# What is needed:
For the material that follows, state the number of lines where "unit" occurs, and add nothing.
.....
(** X4: when the traversal returns after it has yielded a single page,
    whose messages have well-typed keys no two of which are the same
    Ordering Key, the run in an order other than ["asc"] yields the
    messages of the ascending run in reverse. *)
Theorem descending_reverses_ascending_on_one_page
    cid token order page_limit fuel w w' tr page :
  order <> "asc" ->
  iter_conversation_pages cid token page_limit fuel w = (Ret tt, w', tr) ->
  pages tr = [page] ->
  Forall (fun m => str_keyed m = true) (page_messages page) ->
  NoDup (map ordering_key (page_messages page)) ->
  yields (iter_enriched_messages cid token order page_limit fuel w).2
  = rev (yields (iter_enriched_messages cid token "asc" page_limit fuel w).2).
Proof.
  intros Horder Hgen Hpages Hkeyed Hnd.
  assert (Hall : Forall (fun m => str_keyed m = true)
                   (flat_map page_messages (pages tr))).
  { rewrite Hpages. simpl. by rewrite app_nil_r. }
  rewrite (yields_iter_enriched_desc cid token order page_limit fuel w w' tr)
    by done.
  rewrite (yields_iter_enriched_asc cid token page_limit fuel w w' tr) by done.
  rewrite Hpages. simpl. rewrite !app_nil_r.
  by apply sort_messages_reverse.
Qed.

End OrderModes.

Section TraversalExceptions.
Context {TP : TimeParser} {T : Transport}.

(** X5: with messages whose keys are well typed, an exception in the
    traversal costs the ascending mode all its output, and the
    descending mode none of what came before it: when the traversal
    raises, the ascending run raises the same exception without having
    yielded anything, while a run in another order raises it after it
    has yielded, page by page, the messages of every page that
    arrived. *)
Theorem exception_discards_ascending_output
    cid token order page_limit fuel w e w' tr :
  order <> "asc" ->
  iter_conversation_pages cid token page_limit fuel w = (Raise e, w', tr) ->
  Forall (fun m => str_keyed m = true) (flat_map page_messages (pages tr)) ->
  (iter_enriched_messages cid token "asc" page_limit fuel w).1 = (Raise e, w')
  /\ yields (iter_enriched_messages cid token "asc" page_limit fuel w).2 = []
  /\ (iter_enriched_messages cid token order page_limit fuel w).1
     = (Raise e, w')
  /\ yields (iter_enriched_messages cid token order page_limit fuel w).2
     = flat_map (fun page => sort_messages true (page_messages page))
         (pages tr).
Proof.
  intros Horder Hgen Hkeyed. apply String.eqb_neq in Horder.
  pose proof (iter_conversation_pages_no_yield cid token page_limit fuel w)
    as Hno.
  rewrite Hgen in Hno. cbn [snd] in Hno.
  assert (Hasc : iter_enriched_messages cid token "asc" page_limit fuel w
                 = (Raise e, w', flat_map (substitute page_notices) tr)).
  { unfold iter_enriched_messages, for_conversation_pages. simpl.
    unfold bind.
    rewrite (pages_loop_consumer
               (fun collected page => normalize_into collected page.1)
               (fun collected page => collected ++ page_messages page)
               page_notices fuel cid token page_limit PNone (Some []) 0 [] w
               (Raise e) w' tr Hgen).
    2: { intros page _ s w0. apply normalize_into_run. }
    done. }
  assert (Hdesc : iter_enriched_messages cid token order page_limit fuel w
                  = (Raise e, w', flat_map (substitute page_descending) tr)).
  { unfold iter_enriched_messages, for_conversation_pages. rewrite Horder.
    rewrite (pages_loop_consumer _ (fun _ _ => tt) page_descending
               fuel cid token page_limit PNone (Some []) 0 tt w
               (Raise e) w' tr Hgen).
    { done. }
    intros page Hpage [] w0. unfold bind. rewrite normalize_into_run. simpl.
    unfold page_descending, page_notices. fold (page_messages page).
    assert (Hk : Forall (fun m => str_keyed m = true) (page_messages page)).
    { rewrite Forall_forall in Hkeyed |- *. intros m Hm. apply Hkeyed.
      apply list_elem_of_In, in_flat_map. exists page.
      split; [done | by apply list_elem_of_In]. }
    destruct (page_messages page) as [| m l] eqn:Hmsgs.
    { by rewrite sort_messages_nil. }
    unfold lift. rewrite (list_sort_str_keyed true _ Hk).
    by rewrite yield_all_run. }
  rewrite Hasc, Hdesc. cbn [fst snd]. split; [done |]. split.
  - rewrite yields_substitute by done. clear.
    induction (pages tr) as [| p l IH]; simpl; [done |].
    by rewrite yields_page_notices.
  - split; [done |]. rewrite yields_substitute by done. clear.
    induction (pages tr) as [| p l IH]; simpl; [done |].
    unfold page_descending at 1.
    by rewrite yields_app, yields_page_notices, yields_map_EYield, IH.
Qed.

End TraversalExceptions.

(** ** The pages of a pager *)

Section PagerPages.
Context {TP : TimeParser} {T : Transport}.

Lemma list_sort_sorted reverse l sorted :
  list_sort key reverse l = Ret sorted ->
  Forall (fun m => str_keyed m = true) sorted ->
  sorted = sort_messages reverse l.
Proof.
  intros Hsort Hkeyed.
  assert (Hl : Forall (fun m => str_keyed m = true) l).
  { apply list_sort_perm in Hsort. by rewrite Hsort. }
  rewrite (list_sort_str_keyed reverse l Hl) in Hsort. congruence.
Qed.
Lemma forget_unreachable_none (who : list string) (g : Government.t) :
  forall (unreachable : Obj.t (option Promise) bool) (key : option Promise),
    (exists w, In w who /\ key = Obj.get w (Government.immigrated_promise g))
    \/ Obj.get key unreachable = None ->
    Obj.get key (forget_unreachable who g unreachable) = None.
Proof.
  unfold forget_unreachable. induction who as [|w rest IH]; intros unreachable key H; simpl.
  - destruct H as [[w [[] _]]|H]. exact H.
  - apply IH. destruct H as [[w' [[Hw|Hw] Hk]]|H].
    + subst. right. apply (get_del (H := Key_nullable) eqb_nullable_spec).
    + left. exists w'. auto.
    + right.
      destruct (eqb_nullable_spec key (Obj.get w (Government.immigrated_promise g)))
        as [->|Hne].
      * apply (get_del (H := Key_nullable) eqb_nullable_spec).
      * rewrite (get_del_other (H := Key_nullable) eqb_nullable_spec) by exact Hne.
        exact H.
Qed.

Lemma ledger_tables (s s' : Paxos) : ledger s' = ledger s -> tables s' = tables s.
Proof. unfold ledger, tables. intros H. injection H. intros. congruence. Qed.

Lemma shape_tables (now : Z) (g : Government.t) (s s' : Paxos) :
  shape now g s = Ok s' -> tables s' = tables s.
Proof.
  unfold shape.
  destruct (match Government.leader g with
            | Some leader => String.eqb (id s) leader
            | None => false
            end).
  - intros H. apply bind_ok in H. destruct H as [s1 [H1 H]].
    apply reshape_naturalized_ledger in H. apply reshape_unreachable_ledger in H1.
    rewrite H1 in H. apply ledger_tables in H. exact H.
  - intros H. inversion H; subst. reflexivity.
Qed.
(** * NT3H2111 NFC EEPROM driver: a shallow embedding of [nt3h2111.c]

    The driver talks to the chip through three collaborators that are not part
    of it: the I2C register transport ([managed_i2c.h]), the microsecond timer
    with the cooperative yield, and the allocator.  They are gathered in a
    platform record, so that every driver function can be run against a
    reference page store, against a transport that starts failing, and so on.

    Machine integers are [Z] with the wrap-around of the C type written out at
    the places where the C code converts: every function first converts its
    integer parameters to the types of its prototype, as a C call does. *)

From Stdlib Require Import ZArith List Bool Lia.
Import ListNotations.
Open Scope Z_scope.

(** ** Integer types *)

Definition u8  (x : Z) : Z := x mod 256.
Definition u16 (x : Z) : Z := x mod 65536.
Definition u32 (x : Z) : Z := x mod 4294967296.
Definition u64 (x : Z) : Z := x mod 18446744073709551616.
(** [size_t] is 32 bits wide on the ESP32. *)
Definition size_t (x : Z) : Z := u32 x.
(** A value brought into the range of a 32-bit [int]. *)
Definition s32 (x : Z) : Z := (x + 2147483648) mod 4294967296 - 2147483648.

(** ** Error codes ([esp_err.h]) *)

Definition esp_err_t := Z.
Definition ESP_OK : esp_err_t := 0.
Definition ESP_FAIL : esp_err_t := -1.
Definition ESP_ERR_NO_MEM : esp_err_t := 257.       (* 0x101 *)
Definition ESP_ERR_INVALID_ARG : esp_err_t := 258.  (* 0x102 *)
Definition ESP_ERR_NOT_FOUND : esp_err_t := 261.    (* 0x105 *)

(** ** Constants of [nt3h2111.h] *)

Definition NT3H2111_USERDATA_LEN : Z := 884.
Definition NT3H2111_SRAM_LEN : Z := 64.

Record NT3H2111 := mkDevice { i2c_bus : Z; i2c_address : Z }.

(** ** Buffers *)

(** [memcpy (dst + at, src, n)]: the first [n] bytes of [src] replace the bytes
    [at .. at+n) of [dst]. *)
Definition memcpy_into (dst : list Z) (at_ : Z) (src : list Z) (n : Z) : list Z :=
  firstn (Z.to_nat at_) dst ++ firstn (Z.to_nat n) src
    ++ skipn (Z.to_nat (at_ + n)) dst.

(** The [n] bytes found at [src + at]. *)
Definition bytes_from (src : list Z) (at_ n : Z) : list Z :=
  firstn (Z.to_nat n) (skipn (Z.to_nat at_) src).

(** The bytes [f start, f (start+1), ..., f (start+n-1)]. *)
Definition bytes_at (f : Z -> Z) (start : Z) (n : nat) : list Z :=
  map (fun i => f (start + Z.of_nat i)) (seq 0 n).

(** ** The platform and the world *)

(** What the bus saw.  Times are readings of the microsecond timer. *)
Inductive Event :=
| BusRead  (page : Z) (t_start t_end : Z)
| BusWrite (page : Z) (data : list Z) (t_start t_end : Z).

(** The collaborators.  [B] is the state of whatever sits on the bus.  Every
    call of the driver to the transport asks for exactly 16 bytes, so the
    length argument is left out.  A read yields the bytes the destination
    buffer holds afterwards.  [yield_us] is the time that passes across one
    [sched_yield], [xfer_us] the time one bus transaction takes.
    [int_shl_ub x k] is the [int] that [x << k] produces on the target when
    [k] is 32 or more, which C leaves undefined.  [malloc n] gives the initial
    content of the new block, or [None] for a null pointer. *)
Record Platform (B : Type) := mkPlatform {
  i2c_read_reg    : Z -> Z -> Z -> B -> esp_err_t * list Z * B;
  i2c_write_reg_n : Z -> Z -> Z -> list Z -> B -> esp_err_t * B;
  yield_us        : positive;
  xfer_us         : N;
  int_shl_ub      : Z -> Z -> Z;
  malloc          : Z -> option (list Z)
}.
Arguments i2c_read_reg {B}.
Arguments i2c_write_reg_n {B}.
Arguments yield_us {B}.
Arguments xfer_us {B}.
Arguments int_shl_ub {B}.
Arguments malloc {B}.

(** [last_write_time] is the file-level [static int64_t] of the driver. *)
Record World (B : Type) := mkWorld {
  chip            : B;
  clock           : Z;
  last_write_time : Z;
  trace           : list Event
}.
Arguments mkWorld {B}.
Arguments chip {B}.
Arguments clock {B}.
Arguments last_write_time {B}.
Arguments trace {B}.

(** ** A state monad over the world *)

Definition M (B A : Type) : Type := World B -> A * World B.

Definition ret {B A} (a : A) : M B A := fun w => (a, w).
Definition bind {B A C} (m : M B A) (k : A -> M B C) : M B C :=
  fun w => let (a, w') := m w in k a w'.

Declare Scope drv_scope.
Delimit Scope drv_scope with drv.
Notation "x <- m ;; k" := (bind m (fun x => k))
  (at level 61, m at next level, right associativity) : drv_scope.
Notation "' p <- m ;; k" := (bind m (fun x => let 'p := x in k))
  (at level 61, p pattern, m at next level, right associativity) : drv_scope.
Open Scope drv_scope.

Section Driver.

Context {B : Type}.
Variable P : Platform B.

(** ** The number read helper ([GEN_RW_UINT]) *)

(** [ptr[i] << k]: the byte is promoted to [int] and shifted as an [int]. *)
Definition int_shl (x k : Z) : Z :=
  if k <? 32 then s32 (Z.shiftl x k) else int_shl_ub P x k.

(** [for (i = 0; i < bits/8; i++) out |= ptr[i] << (i*8);] with [out] of the
    type whose wrap-around is [wrap]. *)
Fixpoint read_uint_loop (wrap : Z -> Z) (n : nat) (i : Z) (ptr : list Z) (out : Z) : Z :=
  match n with
  | O => out
  | S n' =>
      read_uint_loop wrap n' (i + 1) ptr
        (wrap (Z.lor out (int_shl (nth (Z.to_nat i) ptr 0) (i * 8))))
  end.

Definition read_uint (bits : Z) (wrap : Z -> Z) (ptr : list Z) : Z :=
  read_uint_loop wrap (Z.to_nat (bits / 8)) 0 ptr 0.

(** [GEN_RW_UINT(48, uint32_t)] *)
Definition read_uint48 (ptr : list Z) : Z := read_uint 48 u32 ptr.

(** ** Page transport *)

Definition esp_timer_get_time : M B Z := fun w => (clock w, w).

Definition sched_yield : M B unit := fun w =>
  (tt, mkWorld (chip w) (clock w + Z.pos (yield_us P)) (last_write_time w) (trace w)).

(** [while (last_write_time + 5000 > esp_timer_get_time ()) sched_yield ();] *)
Fixpoint wait_loop (fuel : nat) : M B unit :=
  match fuel with
  | O => ret tt
  | S fuel' =>
      now <- esp_timer_get_time ;;
      fun w =>
        if last_write_time w + 5000 >? now
        then (_ <- sched_yield ;; wait_loop fuel') w
        else (tt, w)
  end.

(** Each yield moves the clock by at least a microsecond, so the distance to
    the deadline is enough fuel; [wait_for_commit_eq] below is the equation of
    the loop. *)
Definition wait_for_commit : M B unit := fun w =>
  wait_loop (Z.to_nat (last_write_time w + 5000 - clock w)) w.

(** The reading of the timer when the wait is over. *)
Definition commit_time (w : World B) : Z := clock (snd (wait_for_commit w)).

Definition bus_read (device : NT3H2111) (page : Z) : M B (esp_err_t * list Z) := fun w =>
  let '(res, data, c) := i2c_read_reg P (i2c_bus device) (i2c_address device) page (chip w) in
  let t := clock w + Z.of_N (xfer_us P) in
  ((res, data), mkWorld c t (last_write_time w) (BusRead page (clock w) t :: trace w)).

Definition bus_write (device : NT3H2111) (page : Z) (data : list Z) : M B esp_err_t := fun w =>
  let '(res, c) := i2c_write_reg_n P (i2c_bus device) (i2c_address device) page data (chip w) in
  let t := clock w + Z.of_N (xfer_us P) in
  (res, mkWorld c t (last_write_time w) (BusWrite page data (clock w) t :: trace w)).

Definition set_last_write_time (t : Z) : M B unit := fun w =>
  (tt, mkWorld (chip w) (clock w) t (trace w)).

Definition nt3h2111_read_page (device : NT3H2111) (page : Z) : M B (esp_err_t * list Z) :=
  let page := u8 page in
  _ <- wait_for_commit ;;
  bus_read device page.

Definition nt3h2111_write_page (device : NT3H2111) (page : Z) (data : list Z) : M B esp_err_t :=
  let page := u8 page in
  _ <- wait_for_commit ;;
  now <- esp_timer_get_time ;;
  _ <- set_last_write_time now ;;
  bus_write device page (firstn 16 data).

(** ** Raw address translator *)

(** The state of the cursor between the three parts of a raw transfer: what
    is left to do ([len]), where ([offset]), and the bytes of the caller's
    buffer handled so far (read) or still to be sent (write). *)
Record Cursor := mkCursor { c_offset : Z; c_len : Z; c_data : list Z }.

(** A part of a transfer either returns from the function with an error or
    falls through with the new cursor. *)
Inductive Step := Return (res : esp_err_t) | Next (c : Cursor).

Definition read_head (device : NT3H2111) (c : Cursor) : M B Step :=
  let misalign := Z.land (c_offset c) 15 in
  if misalign =? 0 then ret (Next c)
  else
    let rlen := if 16 - misalign <? c_len c then 16 - misalign else c_len c in
    '(res, tmp) <- nt3h2111_read_page device (c_offset c / 16) ;;
    if negb (res =? 0) then ret (Return res)
    else ret (Next (mkCursor (u8 (c_offset c + rlen)) (u8 (c_len c - rlen))
                             (c_data c ++ bytes_from tmp misalign rlen))).

Fixpoint read_pages (fuel : nat) (device : NT3H2111) (c : Cursor) : M B Step :=
  match fuel with
  | O => ret (Next c)
  | S fuel' =>
      if c_len c >=? 16 then
        '(res, page) <- nt3h2111_read_page device (c_offset c / 16) ;;
        if negb (res =? 0) then ret (Return res)
        else read_pages fuel' device
               (mkCursor (u8 (c_offset c + 16)) (u8 (c_len c - 16)) (c_data c ++ page))
      else ret (Next c)
  end.

Definition read_tail (device : NT3H2111) (c : Cursor) : M B Step :=
  if c_len c =? 0 then ret (Next c)
  else
    '(res, tmp) <- nt3h2111_read_page device (c_offset c / 16) ;;
    if negb (res =? 0) then ret (Return res)
    else ret (Next (mkCursor (c_offset c) (c_len c) (c_data c ++ bytes_from tmp 0 (c_len c)))).

(** Sequencing of the parts, with the early [return res]. *)
Definition and_then (m : M B Step) (k : Cursor -> M B Step) : M B Step :=
  s <- m ;;
  match s with
  | Return res => ret (Return res)
  | Next c => k c
  end.

(** A [uint8_t len] is below 256, so 16 turns of the page loop exhaust it. *)
Definition page_loop_fuel : nat := 16.

(** The result is the return value and, when that is [ESP_OK], the bytes
    stored through [data].  After an error return the list is empty: the
    bytes that earlier parts of the transfer have already stored in the
    caller's buffer are not part of the result. *)
Definition nt3h2111_read_raw (device : NT3H2111) (offset len : Z) : M B (esp_err_t * list Z) :=
  let c := mkCursor (u8 offset) (u8 len) [] in
  s <- and_then (read_head device c) (fun c =>
       and_then (read_pages page_loop_fuel device c) (read_tail device)) ;;
  match s with
  | Return res => ret (res, [])
  | Next c => ret (ESP_OK, c_data c)
  end.

Definition write_head (device : NT3H2111) (c : Cursor) : M B Step :=
  let misalign := Z.land (c_offset c) 15 in
  if misalign =? 0 then ret (Next c)
  else
    let rlen := if 16 - misalign <? c_len c then 16 - misalign else c_len c in
    '(res, tmp) <- nt3h2111_read_page device (c_offset c / 16) ;;
    if negb (res =? 0) then ret (Return res)
    else
      res <- nt3h2111_write_page device (c_offset c / 16)
               (memcpy_into tmp misalign (c_data c) rlen) ;;
      if negb (res =? 0) then ret (Return res)
      else ret (Next (mkCursor (u8 (c_offset c + rlen)) (u8 (c_len c - rlen))
                               (skipn (Z.to_nat rlen) (c_data c)))).

Fixpoint write_pages (fuel : nat) (device : NT3H2111) (c : Cursor) : M B Step :=
  match fuel with
  | O => ret (Next c)
  | S fuel' =>
      if c_len c >=? 16 then
        res <- nt3h2111_write_page device (c_offset c / 16) (c_data c) ;;
        if negb (res =? 0) then ret (Return res)
        else write_pages fuel' device
               (mkCursor (u8 (c_offset c + 16)) (u8 (c_len c - 16)) (skipn 16 (c_data c)))
      else ret (Next c)
  end.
.....
# Task output:
4